The Jewish exegesis of Genesis 17:10-11, simulates the idea that there's a relationship between verse 10 (which speaks of "the circumcision"), and verse 11 (which speaks of the "sign" of circumcision). It's just that when carefully examined, the Jewish "sign" of circumcision doesn't signify anything but merely marks those who are circumcised: the verb and the noun function as though there's no significant difference between the noun and the verb except that the verb names the noun and the noun is named by the verb (which is a tautology). When in the first century of the current era, a group of Jewish zealots offered a fitting referent for the sign of circumcision (i.e., a fitting referent for cutting, scratching, mutilating the flesh), what Judaism formerly treated as a "simulation" (of the relationship between a sign and a referent), a simulation without reference to an actual referent, was forcibly transformed into a "simulacrum."

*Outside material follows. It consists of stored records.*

(** *** Starting *)

(** A record that tells what is on the disk [d0]: the target's contents, and
    units the module lists for them against a backup, none of them over a
    protected path. *)
Definition truthful (d0 : Disk) (id : TargetId) (r : MountRecord) : Prop :=
  exists entry added current backup before old new,
    mount_target s id = Some entry
    /\ module (allow s) (te_module entry) ≫= added_mounts = Some added
    /\ activate_mounts (config (allow s)) = true
    /\ rec_path r = te_path entry
    /\ d0 !! te_path entry = Some (Regular current) /\ rec_digest r = sha256 (w s) (contents current)
    /\ parent backup = Some (te_backup_dir entry) /\ d0 !! backup = Some (Regular before)
    /\ from_utf8 (contents before) = Some old /\ from_utf8 (contents current) = Some new
    /\ forall u, u ∈ rec_units r -> exists m, m ∈ added old new /\ u = recorded_of m
         /\ covers (mountpoint m) (protected_paths s exe_dir) = false.

Definition start_call (d0 : Disk) (dir : Path) (id : TargetId) (c : UnitCall) : Prop :=
  match c with
  | AskedStates _ d => d = d0
  | StartedUnits names d =>
      near (spare dir) d0 d
      /\ exists r, truthful d0 id r /\ names = rc_unit <$> rec_units r /\ recorded dir r d
  | StoppedUnits _ _ => False
  end.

Whereas at first there's a willingness to simulate a quasi-referential relationship between the sign of circumcision versus the fulfillment of circumcision, later, when the facade of the attempted simulation is uncovered, and here, in what Rabbi Hirsch relates as the very sin qua non of Jewish symbolism, Judaism is forced, consciously, subconsciously, religiously, or however it occurs, to circumscribe "the circumcision" within a prophylactic skene, or fore skene, which transforms the initial simulation into a simulacrum. "Such would be the the successive phases . . .":

it [the sign or image] is the reflection of a profound reality . . ..​
Simulacra and Simulation, p. 6.​

In a cursory reading, the sign of circumcision is a profound reflection of some reality symbolized by the nature of the sign.

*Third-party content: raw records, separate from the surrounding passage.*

(* ===== verification/MountDemo.v ===== *)
(** * Mount activation on a small host

    The [mounts] module, the runner and a monitor's allow-list together: an
    [/etc/fstab] that gains an entry, its units started and, on a rollback,
    stopped. *)

From Stdlib Require Import ZArith.
From stdpp Require Import gmap.
From S2P Require Import Prelude Str Num Ip Utf8 Doc Diag Mounts Descriptor Disk Atomic Proto Allow Hooks Monitor MountRun MonitorDemo.
#[local] Open Scope Z_scope.

(** ** Unit names of the module are names the runner accepts *)

Lemma ends_app pat s : ends pat (s ++ pat) = true.
Proof. unfold ends. apply bool_decide_true. by apply suffix_app_r. Qed.

Lemma strip_suffix_app pat s : strip_suffix_str pat (s ++ pat) = Some s.
Proof.
  unfold strip_suffix_str. rewrite ends_app, length_app. do 2 f_equal.
  replace (length s + length pat - length pat)%nat with (length s) by lia. by rewrite take_app_length.
Qed.

Lemma automount_not_mount s : strip_suffix_str (lit ".mount") (s ++ lit ".automount") = None.
Proof.
  unfold strip_suffix_str, ends. rewrite bool_decide_false; [done|]. intros [k Hk].
  change (lit ".automount") with (lit ".aut" ++ lit "omount") in Hk. rewrite (assoc_L (++)) in Hk.
  apply app_inj_2 in Hk as [_ Hk]; done.
Qed.

(** Every unit the mounts module lists for a mount point other than [/],
    with a name of at most 256 bytes, is one the runner's check of unit names
    lets through. So a rollback is never held up by a name it started. *)
Theorem listed_names_accepted (previous current : rstr) (u : MountUnit) :
  u ∈ Mounts.added_mounts previous current -> Descriptor.mountpoint u <> lit "/" ->
  Forall is_char (Descriptor.mountpoint u) -> (str_len (unit_name u) <= MAX_UNIT_NAME_LEN)%nat ->
  validate_mount_unit_name (unit_name u) = true.
Proof.
  intros Hu Hroot Hc Hlen. destruct (added_units_ok previous current) as [Hs _ _].
  destruct (Hs u Hu) as (e & _ & (_ & Hn & _) & Eu). clear Hu.
  destruct u as [p name]. injection Eu as ->. cbn [unit_name Descriptor.mountpoint] in *.
  apply normalized_normal in Hn. destruct (escape_path_safe _ Hn Hc) as (Hsafe & Hne & Hdash).
  unfold validate_mount_unit_name. rewrite (proj2 (Nat.leb_le _ _) Hlen). cbn [andb].
  assert (negb (is_empty (escape_path p)) && negb (starts_with 45%N (escape_path p)) = true) as Hstem.
  { apply andb_true_iff. split; [by destruct (escape_path p)|]. destruct (starts_with _ _); [|done]. by specialize (Hdash eq_refl). }
  assert (forallb unit_name_char (escape_path p) = true) as Hchars.
  { apply forallb_forall. intros c Hin%list_elem_of_In. rewrite Forall_forall in Hsafe. by apply Hsafe. }
  unfold unit_suffix. destruct (has_option _ _).
  - change ([DOT] ++ lit "automount") with (lit ".automount"). rewrite automount_not_mount, strip_suffix_app, Hstem.
    by rewrite forallb_app, Hchars.
  - change ([DOT] ++ lit "mount") with (lit ".mount"). rewrite strip_suffix_app, Hstem. by rewrite forallb_app, Hchars.
Qed.

Lemma listed_names_accepted_witness : validate_mount_unit_name (lit "data\x20x.automount") = true.
Proof.
  refine (listed_names_accepted FstabDemo.old_table FstabDemo.new_table (mkMountUnit (lit "/data x") (lit "data\x20x.automount")) _ _ _ _).
  - apply (bool_decide_unpack _). by vm_compute.
  - discriminate.
  - apply (bool_decide_unpack _). by vm_compute.
  - apply (bool_decide_unpack _). by vm_compute.
Defined.

(** ** The host *)

#[export] Instance Recorded_eq_dec : EqDecision Recorded. Proof. solve_decision. Defined.
#[export] Instance Recorded_countable : Countable Recorded.
Proof. refine (inj_countable' (fun r => (rc_mountpoint r, rc_unit r)) (fun x => mkRecorded x.1 x.2) _). by intros []. Defined.
#[export] Instance MountRecord_eq_dec : EqDecision MountRecord. Proof. solve_decision. Defined.
#[export] Instance MountRecord_countable : Countable MountRecord.
Proof.
  refine (inj_countable' (fun r => (rec_path r, rec_digest r, rec_units r)) (fun x => mkMountRecord x.1.1 x.1.2 x.2) _). by intros [].
Defined.

Module Shelf.

Definition fstab_target : Target := mkTarget (lit "/etc/fstab") Kind.File 420 Root (fun _ => true).
Definition mounts_descriptor : ModuleDescriptor :=
  mkDescriptor (lit "mounts") (lit "mounts-name") [fstab_target] (mkUpstream [] [] [] None []) [] [] true true
    (Some Mounts.added_mounts) [].

Definition allow : Allowlist :=
  match from_modules [mounts_descriptor] (mkConfig Lab.state 5 Init.Systemd true) with
  | Ok a => a
  | Err _ => mkAllowlist default_config [] [] [] [] ∅
  end.

Definition setup : Setup :=
  let s := Lab.setup 97 Lab.quiet in
  mkSetup (w s) allow (hooks s) (instant s) (instant_limit s) (pending_to_vec s) (pending_from_slice s) (marker_from_slice s)
    (kind_text s) (errno_text s) (atomic_text s) (registry s) (host_profile s) (staging_dir s) (euid s) (dir_uid s)
    (candidate_name s) (tempfile_tries s) (has_updater s) (tag_refusal s) (pkg_version s) (lock_is_free s).

Definition fstab : Path := path_of_str (lit "/etc/fstab").
Definition run : Path := Lab.p [lit "run"; lit "detent"].
Definition entry : TargetEntry := default (mkTargetEntry 0 0 [] Wire.File 0 Lab.state) (mount_target setup 0).

(** A new table that also mounts something over [/usr]. *)
Definition table_now : rstr := FstabDemo.new_table ++ lit "/dev/sde1 /usr/local ext4 nofail 0 2" ++ [LF].

(** The disk after the write of the new table, with its backup. *)
Definition disk0 : Disk :=
  list_to_map [(Lab.etc, Directory 493); (fstab, Regular (Lab.file (as_bytes FstabDemo.old_table))); (Lab.p [lit "var"], Directory 493);
               (Lab.state, Directory 493); (Lab.p [lit "run"], Directory 493); (run, Directory 448)].
Definition written : Disk :=
  disk (write_atomic (w setup) (new_request fstab (as_bytes table_now) (te_backup_dir entry)) (start disk0)).2.

Definition all_in (state : UnitState) (n : nat) (units : list rstr) : result HookError (list MountUnitState) :=
  Ok ((fun u => mkUnitState u state []) <$> units).
Definition services : UnitControl := mkUnitControl (all_in Inactive) (all_in Active) (all_in Inactive).

Definition to_vec : MountRecord -> option rbytes := as_number.
Definition from_slice : rbytes -> option MountRecord := of_number.

Definition runner (d : Disk) : Runner := mkRunner (Lab.host d) [].
Definition started : result HookError (list MountOutcome) * Runner :=
  start_added setup services (Some (Lab.p [lit "opt"])) to_vec run 0 (runner written).
Definition stopped : result HookError (list MountOutcome) * Runner :=
  stop_started setup services from_slice run (mkRunner (rn_host started.2) []).

Definition unit_data : rstr := lit "data\x20x.automount".

Example start_works : started.1 = Ok [mkMountOutcome (lit "/usr/local") (lit "usr-local.mount") Protected [];
                                      mkMountOutcome (lit "/data x") unit_data MMounted []].
Proof. by vm_compute. Qed.

Example stop_works : stopped.1 = Ok [mkMountOutcome (lit "/data x") unit_data Stopped []].
Proof. by vm_compute. Qed.

End Shelf.

(** The last call of a trace, when it starts or stops units. *)
Definition acted (cs : list UnitCall) : option (list rstr * Disk) :=
  match last cs with Some (StartedUnits n d) | Some (StoppedUnits n d) => Some (n, d) | _ => None end.
Definition last_names (cs : list UnitCall) : list rstr := default [] (fst <$> acted cs).
Definition last_disk (cs : list UnitCall) : Disk := default ∅ (snd <$> acted cs).
Definition starts (cs : list UnitCall) : bool := match last cs with Some (StartedUnits _ _) => true | _ => false end.
Definition stops (cs : list UnitCall) : bool := match last cs with Some (StoppedUnits _ _) => true | _ => false end.

Lemma last_elem {A} (l : list A) x : last l = Some x -> x ∈ l.
Proof. intros [l' ->]%last_Some. set_solver. Qed.

Lemma starts_last cs : starts cs = true -> StartedUnits (last_names cs) (last_disk cs) ∈ cs.
Proof.
  unfold starts, last_names, last_disk, acted. intros H. apply last_elem. destruct (last cs) as [[]|]; done.
Qed.

Lemma stops_last cs : stops cs = true -> StoppedUnits (last_names cs) (last_disk cs) ∈ cs.
Proof.
  unfold stops, last_names, last_disk, acted. intros H. apply last_elem. destruct (last cs) as [[]|]; done.
Qed.

Lemma mounts_recorded_first_witness :
  let x := Shelf.runner Shelf.written in
  let x' := (start_added Shelf.setup Shelf.services (Some (Lab.p [lit "opt"])) Shelf.to_vec Shelf.run 0 x).2 in
  near (spare Shelf.run) (disk (fs (rn_host x))) (disk (fs (rn_host x')))
  /\ Forall (start_call Shelf.setup (Some (Lab.p [lit "opt"])) Shelf.to_vec (disk (fs (rn_host x))) Shelf.run 0) (rn_calls x').
Proof.
  exact (mounts_recorded_first Shelf.setup Shelf.services (Some (Lab.p [lit "opt"])) Shelf.to_vec Shelf.run 0
    (Shelf.runner Shelf.written) eq_refl).
Defined.

Lemma mounts_undone_exactly_witness :
  last_names (rn_calls Shelf.started.2) = [Shelf.unit_data]
  /\ last_names (rn_calls Shelf.stopped.2) = last_names (rn_calls Shelf.started.2).
Proof.
  split; [vm_compute; reflexivity|].
  assert (starts (rn_calls Shelf.started.2) = true) as H1 by (vm_compute; reflexivity).
  assert (stops (rn_calls Shelf.stopped.2) = true) as H2 by (vm_compute; reflexivity).
  apply (mounts_undone_exactly Shelf.setup Shelf.services Shelf.services (Some (Lab.p [lit "opt"])) Shelf.to_vec Shelf.from_slice Shelf.run 0
    (Shelf.runner Shelf.written) (mkRunner (rn_host Shelf.started.2) [])
    (last_names (rn_calls Shelf.started.2)) (last_names (rn_calls Shelf.stopped.2))
    (last_disk (rn_calls Shelf.started.2)) (last_disk (rn_calls Shelf.stopped.2))).
  - intros r b. apply of_as_number.
  - reflexivity.
  - reflexivity.
  - exact (starts_last _ H1).
  - vm_compute. reflexivity.
  - exact (stops_last _ H2).
Defined.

it masks and denatures a profound reality . . ..​
Ibid.​

Where the sign of circumcision has started its transformation into a simulacrum, it begins to mask and distort, or change, hide, a profound reality.

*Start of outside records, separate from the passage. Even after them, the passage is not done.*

(* ===== verification/Confine.v ===== *)
(** * What the monitor can be made to do

    The privilege separation of [monitor.rs]: whatever the worker sends and
    whatever fails, the monitor changes only files of its allow-list, their
    backups, its own state files and candidate files, and asks its collaborators
    only for what the modules declare. *)

From Stdlib Require Import ZArith.
From stdpp Require Import gmap sorting.
From S2P Require Import Prelude Str Num Ip Utf8 Doc Diag Descriptor Disk Atomic AtomicSafe Frames Proto Transport Allow.
From S2P Require Import ExecDeny Hooks Monitor MonitorLogic MonitorDemo.
#[local] Open Scope Z_scope.

Section Area.
Variable s : Setup.
#[local] Abbreviation root := (state_root (config (allow s))).
#[local] Abbreviation targets := (a_targets (allow s)).

(** ** The area of the monitor *)

(** One target: the file, its temporary files, its backups. *)
Definition target_area (t : TargetEntry) (p : Path) : Prop :=
  p = te_path t \/ (exists dir i, parent (te_path t) = Some dir /\ p = join_name dir (temp_name (w s) i))
  \/ p = te_backup_dir t \/ p ∈ ancestors (te_backup_dir t) \/ (exists n, p = join_name (te_backup_dir t) n).

Definition candidate_place (dir : Path) : Prop :=
  dir = staging_dir s \/ exists t, t ∈ targets /\ parent (te_path t) = Some dir.

(** Candidate files and the staging directory. *)
Definition candidate_file (p : Path) : Prop :=
  exists dir i, candidate_place dir /\ p = join_name dir (CANDIDATE_PREFIX ++ candidate_name s i).
Definition candidate_area (p : Path) : Prop :=
  candidate_file p \/ p = staging_dir s \/ (exists q, parent (staging_dir s) = Some q /\ p ∈ ancestors q).

Definition state_area (p : Path) : Prop :=
  p = in_place_marker s \/ p = marker_path s \/ p = join_name root MONITOR_LOCK \/ p ∈ ancestors root.

Definition area (p : Path) : Prop := (exists t, t ∈ targets /\ target_area t p) \/ state_area p \/ candidate_area p.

it masks the absence of a profound reality . . ..​
Ibid.​

If the significance of the relationship between the sign and the referent is destroyed, then the sign masks the absence of a profound reality; the sign now stops the gaze that would transpierce the sign on the way to gaining insight concerning the reality the sign was merely a preparatory sign-post pointing toward. Now the sign becomes prophylactic rather than part of a seminal process.

it has no relation to any reality whatsoever: it is its own pure simulacrum. . .​
The transition from signs that dissimulate something to signs that dissimulate that there is nothing marks a decisive turning point. The first reflects a theology of truth and secrecy (to which the notion of ideology still belongs). The second inaugurates the era of simulacra and of simulation, in which there is no longer a God to recognize his own, no longer a Last Judgment to separate the false from the true, the real from its artificial . . ..​
Ibid.​

Alas, in the final stage, circumcision isn't a sign somehow signifying the nature and meaning of the transformation from Abram to Abraham as that transformation would relate to the mutilation of his male flesh (i.e, the sign of the transformation). Nor is it a sign signifying some eschatological event in the future such that the nature of the event will be a fitting referent for the sign of mutilating that particular flesh. In the last stage, there's no reality whatsoever that that sign signifies. It's its own pure simulacrum such that Judaism must find ever newer and ever more brilliant means of hiding the fact that the summum bonum of Jewish existence, the quintessential sign of that existence, is, for Judaism, nothing but a pure unadulterated simulacrum that threatens to codify the concept Paul voices in Phillippians 3:2-3 when he points out that as a simulacrum circumcision signifies nothing except that some persons take a peculiar pride in their insignificant mutilation of the text and the flesh that would otherwise be experienced as the seminality and significance of Genesis 17:10-11.